[Exercise material]
Lemma u64_high x i : is_u64 x -> 64 <= i -> Z.testbit x i = false.
Proof. unfold is_u64. intros Hx Hi. rewrite <- (Z.mod_small x (2 ^ 64)) by lia. apply Z.mod_pow2_bits_high. lia. Qed.

Lemma set_u64 w k : is_u64 w -> (k < 64)%nat -> is_u64 (Z.lor w (Z.shiftl 1 (Z.of_nat k))).
Proof.
  intros Hw Hk. apply u64_by_bits; [apply Z.lor_nonneg; split; [unfold is_u64 in Hw; lia|apply Z.shiftl_nonneg; lia]|].
  intros i Hi. rewrite Z.lor_spec, testbit_pow, u64_high by (auto; lia). apply Z.eqb_neq. lia.
Qed.

Lemma clear_u64 w k : is_u64 w -> is_u64 (Z.ldiff w k).
Proof.
  intros Hw. apply u64_by_bits; [apply Z.ldiff_nonneg; left; unfold is_u64 in Hw; lia|].
  intros i Hi. now rewrite Z.ldiff_spec, u64_high.
Qed.

Lemma count_app a b : count_true (a ++ b) = (count_true a + count_true b)%nat.
Proof. unfold count_true. now rewrite List.filter_app, length_app. Qed.

Lemma count_false n : count_true (replicate n false) = 0%nat.
Proof. induction n; [reflexivity|]. assumption. Qed.

Lemma length_bitmap_bits bm : length (bitmap_bits bm) = (64 * length bm)%nat.
Proof.
  induction bm as [|w bm IH]; [reflexivity|]. change (bitmap_bits (w :: bm)) with (word_bits w ++ bitmap_bits bm).
  rewrite length_app, length_word_bits, IH. cbn [length]. lia.
Qed.

Lemma bitmapCount_bits bm : bitmapCount bm = Z.of_nat (count_true (bitmap_bits bm)).
Proof.
  induction bm as [|w bm IH]; [reflexivity|]. unfold bitmapCount. cbn [foldr]. fold (bitmapCount bm).
  change (bitmap_bits (w :: bm)) with (word_bits w ++ bitmap_bits bm). rewrite count_app, IH. unfold OnesCount64. lia.
Qed.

[Aim of the task] Transcribe the full listing, matching it exactly.

[Output of the task]
Lemma u64_high x i : is_u64 x -> 64 <= i -> Z.testbit x i = false.
Proof. unfold is_u64. intros Hx Hi. rewrite <- (Z.mod_small x (2 ^ 64)) by lia. apply Z.mod_pow2_bits_high. lia. Qed.

Lemma set_u64 w k : is_u64 w -> (k < 64)%nat -> is_u64 (Z.lor w (Z.shiftl 1 (Z.of_nat k))).
Proof.
  intros Hw Hk. apply u64_by_bits; [apply Z.lor_nonneg; split; [unfold is_u64 in Hw; lia|apply Z.shiftl_nonneg; lia]|].
  intros i Hi. rewrite Z.lor_spec, testbit_pow, u64_high by (auto; lia). apply Z.eqb_neq. lia.
Qed.

Lemma clear_u64 w k : is_u64 w -> is_u64 (Z.ldiff w k).
Proof.
  intros Hw. apply u64_by_bits; [apply Z.ldiff_nonneg; left; unfold is_u64 in Hw; lia|].
  intros i Hi. now rewrite Z.ldiff_spec, u64_high.
Qed.

Lemma count_app a b : count_true (a ++ b) = (count_true a + count_true b)%nat.
Proof. unfold count_true. now rewrite List.filter_app, length_app. Qed.

Lemma count_false n : count_true (replicate n false) = 0%nat.
Proof. induction n; [reflexivity|]. assumption. Qed.

Lemma length_bitmap_bits bm : length (bitmap_bits bm) = (64 * length bm)%nat.
Proof.
  induction bm as [|w bm IH]; [reflexivity|]. change (bitmap_bits (w :: bm)) with (word_bits w ++ bitmap_bits bm).
  rewrite length_app, length_word_bits, IH. cbn [length]. lia.
Qed.

Lemma bitmapCount_bits bm : bitmapCount bm = Z.of_nat (count_true (bitmap_bits bm)).
Proof.
  induction bm as [|w bm IH]; [reflexivity|]. unfold bitmapCount. cbn [foldr]. fold (bitmapCount bm).
  change (bitmap_bits (w :: bm)) with (word_bits w ++ bitmap_bits bm). rewrite count_app, IH. unfold OnesCount64. lia.
Qed.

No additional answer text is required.